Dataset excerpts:
---*---

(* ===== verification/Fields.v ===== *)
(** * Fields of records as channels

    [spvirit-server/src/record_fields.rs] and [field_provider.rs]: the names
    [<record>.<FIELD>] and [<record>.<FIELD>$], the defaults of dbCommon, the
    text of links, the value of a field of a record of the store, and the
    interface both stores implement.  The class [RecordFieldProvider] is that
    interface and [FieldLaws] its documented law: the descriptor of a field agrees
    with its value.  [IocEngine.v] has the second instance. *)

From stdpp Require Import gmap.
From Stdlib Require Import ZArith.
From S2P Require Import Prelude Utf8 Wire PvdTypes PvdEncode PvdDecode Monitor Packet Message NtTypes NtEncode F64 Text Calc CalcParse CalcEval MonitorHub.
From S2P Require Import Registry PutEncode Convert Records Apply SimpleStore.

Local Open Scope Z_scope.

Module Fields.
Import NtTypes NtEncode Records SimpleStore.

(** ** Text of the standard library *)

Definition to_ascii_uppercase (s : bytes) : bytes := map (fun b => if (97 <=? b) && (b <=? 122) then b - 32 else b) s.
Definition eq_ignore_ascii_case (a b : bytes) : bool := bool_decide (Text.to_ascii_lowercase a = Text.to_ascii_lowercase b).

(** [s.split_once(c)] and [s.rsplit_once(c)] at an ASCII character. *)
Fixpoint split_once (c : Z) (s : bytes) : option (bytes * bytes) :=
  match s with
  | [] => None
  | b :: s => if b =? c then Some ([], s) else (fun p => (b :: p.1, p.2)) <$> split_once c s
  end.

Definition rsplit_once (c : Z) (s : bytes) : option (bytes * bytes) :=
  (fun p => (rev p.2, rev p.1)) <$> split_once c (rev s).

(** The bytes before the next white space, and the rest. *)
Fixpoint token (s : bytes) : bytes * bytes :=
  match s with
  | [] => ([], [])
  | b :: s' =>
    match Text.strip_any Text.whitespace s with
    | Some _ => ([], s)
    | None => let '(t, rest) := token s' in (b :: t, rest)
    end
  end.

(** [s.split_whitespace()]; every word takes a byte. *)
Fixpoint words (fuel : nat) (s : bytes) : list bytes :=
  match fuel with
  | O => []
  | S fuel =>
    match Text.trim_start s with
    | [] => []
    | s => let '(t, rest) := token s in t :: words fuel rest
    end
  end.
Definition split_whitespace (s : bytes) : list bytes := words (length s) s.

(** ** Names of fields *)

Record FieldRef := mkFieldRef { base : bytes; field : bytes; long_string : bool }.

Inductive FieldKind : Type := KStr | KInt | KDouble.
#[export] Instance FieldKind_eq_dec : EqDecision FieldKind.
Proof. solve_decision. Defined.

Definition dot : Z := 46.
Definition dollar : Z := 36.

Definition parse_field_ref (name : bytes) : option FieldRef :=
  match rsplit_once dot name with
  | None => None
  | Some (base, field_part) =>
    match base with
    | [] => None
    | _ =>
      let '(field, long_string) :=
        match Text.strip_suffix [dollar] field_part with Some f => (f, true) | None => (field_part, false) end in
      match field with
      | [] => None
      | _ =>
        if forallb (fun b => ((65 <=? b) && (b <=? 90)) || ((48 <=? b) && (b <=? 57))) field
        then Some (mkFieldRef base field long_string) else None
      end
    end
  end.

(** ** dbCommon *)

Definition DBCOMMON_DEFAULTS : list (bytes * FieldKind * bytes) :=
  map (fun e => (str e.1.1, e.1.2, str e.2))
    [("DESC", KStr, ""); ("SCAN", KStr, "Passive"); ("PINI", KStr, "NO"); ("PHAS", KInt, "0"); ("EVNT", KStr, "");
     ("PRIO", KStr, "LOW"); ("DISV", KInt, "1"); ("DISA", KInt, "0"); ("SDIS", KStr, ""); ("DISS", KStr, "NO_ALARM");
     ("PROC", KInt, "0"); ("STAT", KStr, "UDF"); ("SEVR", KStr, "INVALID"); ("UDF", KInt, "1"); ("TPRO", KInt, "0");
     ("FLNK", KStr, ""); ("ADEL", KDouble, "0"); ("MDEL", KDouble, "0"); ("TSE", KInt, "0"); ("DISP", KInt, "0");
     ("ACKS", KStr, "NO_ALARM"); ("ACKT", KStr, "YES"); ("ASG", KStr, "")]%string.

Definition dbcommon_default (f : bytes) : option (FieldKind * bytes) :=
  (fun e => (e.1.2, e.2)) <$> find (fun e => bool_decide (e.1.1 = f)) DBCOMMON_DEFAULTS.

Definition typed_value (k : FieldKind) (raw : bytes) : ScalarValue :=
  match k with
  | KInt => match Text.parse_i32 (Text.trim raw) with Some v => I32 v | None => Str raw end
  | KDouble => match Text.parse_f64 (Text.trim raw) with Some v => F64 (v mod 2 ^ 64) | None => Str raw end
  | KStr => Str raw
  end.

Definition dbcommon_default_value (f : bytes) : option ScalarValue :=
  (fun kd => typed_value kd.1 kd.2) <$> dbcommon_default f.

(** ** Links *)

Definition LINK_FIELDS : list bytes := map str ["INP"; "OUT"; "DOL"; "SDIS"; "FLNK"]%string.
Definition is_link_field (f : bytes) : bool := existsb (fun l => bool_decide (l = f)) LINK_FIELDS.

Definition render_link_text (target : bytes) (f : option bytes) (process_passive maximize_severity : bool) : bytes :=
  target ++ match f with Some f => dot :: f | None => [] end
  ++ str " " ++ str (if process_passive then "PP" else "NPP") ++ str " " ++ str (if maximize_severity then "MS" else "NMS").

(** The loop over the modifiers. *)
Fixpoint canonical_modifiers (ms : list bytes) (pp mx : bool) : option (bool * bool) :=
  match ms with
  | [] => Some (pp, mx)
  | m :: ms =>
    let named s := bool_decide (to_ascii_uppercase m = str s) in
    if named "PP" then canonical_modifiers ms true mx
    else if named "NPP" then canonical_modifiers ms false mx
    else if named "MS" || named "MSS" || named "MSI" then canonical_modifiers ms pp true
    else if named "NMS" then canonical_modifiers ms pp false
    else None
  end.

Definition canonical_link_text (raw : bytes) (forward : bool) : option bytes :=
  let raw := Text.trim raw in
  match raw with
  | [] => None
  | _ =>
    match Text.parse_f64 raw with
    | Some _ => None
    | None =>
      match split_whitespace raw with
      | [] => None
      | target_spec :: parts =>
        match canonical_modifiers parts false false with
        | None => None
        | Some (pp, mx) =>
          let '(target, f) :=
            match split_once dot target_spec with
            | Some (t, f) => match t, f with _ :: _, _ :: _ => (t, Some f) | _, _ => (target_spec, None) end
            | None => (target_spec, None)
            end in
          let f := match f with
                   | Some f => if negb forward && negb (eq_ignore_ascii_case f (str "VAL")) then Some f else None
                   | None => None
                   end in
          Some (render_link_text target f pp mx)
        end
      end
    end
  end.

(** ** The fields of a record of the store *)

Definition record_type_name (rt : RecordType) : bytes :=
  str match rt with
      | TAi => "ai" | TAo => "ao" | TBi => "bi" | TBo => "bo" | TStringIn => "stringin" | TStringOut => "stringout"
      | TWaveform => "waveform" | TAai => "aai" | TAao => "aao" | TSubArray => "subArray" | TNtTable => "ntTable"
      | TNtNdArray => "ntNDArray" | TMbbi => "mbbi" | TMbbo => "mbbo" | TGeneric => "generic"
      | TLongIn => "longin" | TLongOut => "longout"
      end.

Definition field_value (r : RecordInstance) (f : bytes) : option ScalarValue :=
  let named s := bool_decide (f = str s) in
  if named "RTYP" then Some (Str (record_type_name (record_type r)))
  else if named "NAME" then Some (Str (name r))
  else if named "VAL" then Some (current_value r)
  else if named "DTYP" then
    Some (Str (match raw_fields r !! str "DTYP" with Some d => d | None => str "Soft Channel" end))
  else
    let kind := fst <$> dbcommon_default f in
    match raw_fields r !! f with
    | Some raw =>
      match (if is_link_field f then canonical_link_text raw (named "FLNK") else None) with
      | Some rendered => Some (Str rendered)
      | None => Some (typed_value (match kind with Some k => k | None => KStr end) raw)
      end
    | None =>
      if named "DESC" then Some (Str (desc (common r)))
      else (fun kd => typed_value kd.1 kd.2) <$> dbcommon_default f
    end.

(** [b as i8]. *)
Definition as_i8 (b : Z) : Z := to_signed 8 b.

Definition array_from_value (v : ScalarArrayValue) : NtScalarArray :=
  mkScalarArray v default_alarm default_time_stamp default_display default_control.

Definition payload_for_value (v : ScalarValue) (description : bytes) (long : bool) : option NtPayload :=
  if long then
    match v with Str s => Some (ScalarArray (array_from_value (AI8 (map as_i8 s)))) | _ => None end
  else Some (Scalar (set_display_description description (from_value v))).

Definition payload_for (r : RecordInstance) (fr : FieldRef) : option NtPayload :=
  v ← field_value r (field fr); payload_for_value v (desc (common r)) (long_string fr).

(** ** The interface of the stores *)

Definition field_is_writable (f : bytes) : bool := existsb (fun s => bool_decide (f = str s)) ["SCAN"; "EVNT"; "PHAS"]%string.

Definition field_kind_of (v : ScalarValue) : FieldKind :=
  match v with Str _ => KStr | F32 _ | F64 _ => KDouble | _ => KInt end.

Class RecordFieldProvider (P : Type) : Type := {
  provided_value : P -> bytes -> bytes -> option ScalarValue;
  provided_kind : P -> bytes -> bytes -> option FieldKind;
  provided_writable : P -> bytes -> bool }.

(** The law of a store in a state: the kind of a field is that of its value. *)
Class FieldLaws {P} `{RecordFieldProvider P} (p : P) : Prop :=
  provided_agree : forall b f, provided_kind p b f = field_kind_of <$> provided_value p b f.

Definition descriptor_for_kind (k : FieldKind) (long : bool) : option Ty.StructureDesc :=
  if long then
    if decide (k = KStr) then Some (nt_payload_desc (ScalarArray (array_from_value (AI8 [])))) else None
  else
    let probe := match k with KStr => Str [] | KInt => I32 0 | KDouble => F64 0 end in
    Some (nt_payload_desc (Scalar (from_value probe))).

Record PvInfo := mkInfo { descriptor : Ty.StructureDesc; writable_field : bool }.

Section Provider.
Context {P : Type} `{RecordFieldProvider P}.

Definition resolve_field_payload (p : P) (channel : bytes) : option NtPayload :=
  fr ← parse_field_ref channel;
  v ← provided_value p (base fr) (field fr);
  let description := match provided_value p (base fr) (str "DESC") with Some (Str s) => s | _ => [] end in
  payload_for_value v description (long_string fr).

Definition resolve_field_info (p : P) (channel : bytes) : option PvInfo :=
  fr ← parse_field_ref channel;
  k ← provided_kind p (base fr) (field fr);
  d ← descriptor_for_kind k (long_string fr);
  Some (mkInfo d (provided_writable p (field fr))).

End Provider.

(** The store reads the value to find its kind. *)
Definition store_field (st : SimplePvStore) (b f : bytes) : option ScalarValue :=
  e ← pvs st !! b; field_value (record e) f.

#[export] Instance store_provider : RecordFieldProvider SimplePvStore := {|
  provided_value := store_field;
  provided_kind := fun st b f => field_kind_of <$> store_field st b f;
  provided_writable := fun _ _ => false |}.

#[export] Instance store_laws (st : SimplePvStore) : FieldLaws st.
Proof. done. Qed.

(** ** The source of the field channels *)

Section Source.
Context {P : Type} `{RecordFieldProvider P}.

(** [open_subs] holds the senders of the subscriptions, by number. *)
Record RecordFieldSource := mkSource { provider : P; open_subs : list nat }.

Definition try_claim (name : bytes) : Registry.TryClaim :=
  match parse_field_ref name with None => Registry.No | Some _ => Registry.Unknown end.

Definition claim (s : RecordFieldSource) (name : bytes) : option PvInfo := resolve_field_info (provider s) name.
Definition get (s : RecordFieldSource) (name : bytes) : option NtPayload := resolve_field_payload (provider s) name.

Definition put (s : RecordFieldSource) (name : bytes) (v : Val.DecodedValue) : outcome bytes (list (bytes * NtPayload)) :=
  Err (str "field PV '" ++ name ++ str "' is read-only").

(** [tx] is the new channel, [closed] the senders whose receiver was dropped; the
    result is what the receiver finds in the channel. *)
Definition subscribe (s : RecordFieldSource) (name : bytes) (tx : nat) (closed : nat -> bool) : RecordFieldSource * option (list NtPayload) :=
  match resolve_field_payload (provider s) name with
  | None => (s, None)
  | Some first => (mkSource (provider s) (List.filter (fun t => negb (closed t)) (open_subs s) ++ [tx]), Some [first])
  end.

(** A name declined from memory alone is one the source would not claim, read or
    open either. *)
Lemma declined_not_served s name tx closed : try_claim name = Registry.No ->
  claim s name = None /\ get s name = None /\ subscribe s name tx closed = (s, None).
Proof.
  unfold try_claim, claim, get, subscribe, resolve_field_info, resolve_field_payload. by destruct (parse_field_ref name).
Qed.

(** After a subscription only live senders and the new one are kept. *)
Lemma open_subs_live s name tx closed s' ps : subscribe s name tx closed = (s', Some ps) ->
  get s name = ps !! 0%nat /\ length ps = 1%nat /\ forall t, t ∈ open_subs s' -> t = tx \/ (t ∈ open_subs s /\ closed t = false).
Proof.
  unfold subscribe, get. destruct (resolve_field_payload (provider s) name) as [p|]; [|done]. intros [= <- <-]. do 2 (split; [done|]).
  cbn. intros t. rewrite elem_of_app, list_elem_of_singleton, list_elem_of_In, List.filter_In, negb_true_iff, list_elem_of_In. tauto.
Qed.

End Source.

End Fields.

---*---

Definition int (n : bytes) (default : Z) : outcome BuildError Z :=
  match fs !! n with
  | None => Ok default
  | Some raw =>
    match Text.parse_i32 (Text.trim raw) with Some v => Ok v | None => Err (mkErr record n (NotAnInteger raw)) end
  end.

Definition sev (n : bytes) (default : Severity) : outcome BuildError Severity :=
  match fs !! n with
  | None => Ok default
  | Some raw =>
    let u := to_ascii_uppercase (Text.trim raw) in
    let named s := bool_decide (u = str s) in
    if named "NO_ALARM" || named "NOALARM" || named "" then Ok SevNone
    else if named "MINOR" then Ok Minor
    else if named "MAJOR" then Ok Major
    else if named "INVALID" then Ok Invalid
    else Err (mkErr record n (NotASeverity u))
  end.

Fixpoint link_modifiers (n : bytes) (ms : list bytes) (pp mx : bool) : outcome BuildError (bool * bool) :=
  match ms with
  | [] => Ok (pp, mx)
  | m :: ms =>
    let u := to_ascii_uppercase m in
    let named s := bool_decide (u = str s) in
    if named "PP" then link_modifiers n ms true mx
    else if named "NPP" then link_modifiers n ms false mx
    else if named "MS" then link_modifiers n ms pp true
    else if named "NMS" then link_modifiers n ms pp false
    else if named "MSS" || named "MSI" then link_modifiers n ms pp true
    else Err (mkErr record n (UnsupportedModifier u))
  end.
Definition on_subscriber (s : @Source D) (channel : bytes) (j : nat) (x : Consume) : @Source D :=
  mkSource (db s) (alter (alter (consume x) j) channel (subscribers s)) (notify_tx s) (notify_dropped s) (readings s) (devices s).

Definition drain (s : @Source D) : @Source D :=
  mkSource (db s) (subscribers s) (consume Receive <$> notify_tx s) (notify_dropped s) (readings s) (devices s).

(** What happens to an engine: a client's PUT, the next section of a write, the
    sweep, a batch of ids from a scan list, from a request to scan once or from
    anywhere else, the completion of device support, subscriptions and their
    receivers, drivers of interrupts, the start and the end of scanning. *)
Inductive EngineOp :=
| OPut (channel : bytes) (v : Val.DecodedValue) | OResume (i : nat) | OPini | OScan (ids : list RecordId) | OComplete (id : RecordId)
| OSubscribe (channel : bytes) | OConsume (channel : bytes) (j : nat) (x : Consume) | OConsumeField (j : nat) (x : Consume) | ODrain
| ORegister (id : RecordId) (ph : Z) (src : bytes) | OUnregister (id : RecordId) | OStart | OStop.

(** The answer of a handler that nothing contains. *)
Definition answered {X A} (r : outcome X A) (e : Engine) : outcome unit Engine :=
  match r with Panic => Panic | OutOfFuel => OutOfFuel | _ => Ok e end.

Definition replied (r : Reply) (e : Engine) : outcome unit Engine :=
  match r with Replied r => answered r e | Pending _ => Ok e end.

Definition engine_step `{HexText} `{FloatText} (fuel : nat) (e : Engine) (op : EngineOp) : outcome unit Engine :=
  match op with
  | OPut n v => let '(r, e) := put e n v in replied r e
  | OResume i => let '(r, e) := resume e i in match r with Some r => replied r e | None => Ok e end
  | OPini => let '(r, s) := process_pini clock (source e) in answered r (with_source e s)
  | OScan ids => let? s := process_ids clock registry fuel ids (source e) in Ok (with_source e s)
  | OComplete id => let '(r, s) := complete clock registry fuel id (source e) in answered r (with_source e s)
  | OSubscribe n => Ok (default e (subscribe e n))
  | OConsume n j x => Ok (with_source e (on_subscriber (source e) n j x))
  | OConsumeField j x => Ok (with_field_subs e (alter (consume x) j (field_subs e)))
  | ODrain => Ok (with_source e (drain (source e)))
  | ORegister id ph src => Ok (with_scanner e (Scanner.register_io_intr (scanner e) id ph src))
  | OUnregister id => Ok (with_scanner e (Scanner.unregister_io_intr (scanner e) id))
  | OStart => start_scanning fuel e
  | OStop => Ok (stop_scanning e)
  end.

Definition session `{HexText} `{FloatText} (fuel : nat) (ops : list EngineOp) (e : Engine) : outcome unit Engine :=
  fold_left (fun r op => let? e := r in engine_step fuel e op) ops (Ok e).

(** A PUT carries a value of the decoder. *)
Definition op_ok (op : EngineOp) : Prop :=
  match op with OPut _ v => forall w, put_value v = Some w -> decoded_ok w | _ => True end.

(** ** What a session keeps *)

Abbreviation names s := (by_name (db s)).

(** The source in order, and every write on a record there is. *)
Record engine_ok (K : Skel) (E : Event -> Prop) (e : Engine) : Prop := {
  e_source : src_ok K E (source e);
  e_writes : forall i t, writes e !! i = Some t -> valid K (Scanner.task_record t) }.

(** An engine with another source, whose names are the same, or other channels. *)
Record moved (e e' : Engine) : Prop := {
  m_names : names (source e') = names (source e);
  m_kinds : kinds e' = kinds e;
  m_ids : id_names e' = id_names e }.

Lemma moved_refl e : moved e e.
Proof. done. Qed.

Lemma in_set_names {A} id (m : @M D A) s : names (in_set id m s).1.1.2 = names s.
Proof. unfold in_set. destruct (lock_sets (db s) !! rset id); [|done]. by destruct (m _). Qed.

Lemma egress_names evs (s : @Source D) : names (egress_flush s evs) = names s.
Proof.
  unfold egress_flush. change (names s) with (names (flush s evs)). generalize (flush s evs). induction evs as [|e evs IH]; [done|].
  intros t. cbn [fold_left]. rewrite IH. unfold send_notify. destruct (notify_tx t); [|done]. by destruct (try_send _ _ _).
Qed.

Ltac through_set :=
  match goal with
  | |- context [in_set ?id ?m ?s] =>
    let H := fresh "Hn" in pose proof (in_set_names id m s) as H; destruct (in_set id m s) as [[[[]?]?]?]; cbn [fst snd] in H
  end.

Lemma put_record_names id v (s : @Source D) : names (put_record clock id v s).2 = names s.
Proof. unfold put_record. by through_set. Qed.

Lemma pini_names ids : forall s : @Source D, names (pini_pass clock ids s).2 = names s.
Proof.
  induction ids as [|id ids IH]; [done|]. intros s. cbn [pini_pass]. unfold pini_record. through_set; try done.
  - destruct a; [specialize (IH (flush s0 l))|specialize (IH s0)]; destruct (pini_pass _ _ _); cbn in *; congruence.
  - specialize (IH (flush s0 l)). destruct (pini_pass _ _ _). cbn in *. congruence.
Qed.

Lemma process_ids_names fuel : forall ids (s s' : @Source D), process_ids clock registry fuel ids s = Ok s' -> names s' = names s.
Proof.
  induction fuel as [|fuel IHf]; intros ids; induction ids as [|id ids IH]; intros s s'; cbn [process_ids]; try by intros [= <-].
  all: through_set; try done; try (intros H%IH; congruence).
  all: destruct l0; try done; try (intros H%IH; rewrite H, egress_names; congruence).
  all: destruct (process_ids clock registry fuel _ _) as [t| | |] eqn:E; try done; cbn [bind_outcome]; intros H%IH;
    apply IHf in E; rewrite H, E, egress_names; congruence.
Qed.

---*---

### Try it
Write out exactly the lines that fall from the line with "[<record>.<FIELD>] and [<record>.<FIELD>$], the" to the line with "interface both stores" in the records above, keeping both ends.

### Reply
    [<record>.<FIELD>] and [<record>.<FIELD>$], the defaults of dbCommon, the
    text of links, the value of a field of a record of the store, and the
    interface both stores implement.  The class [RecordFieldProvider] is that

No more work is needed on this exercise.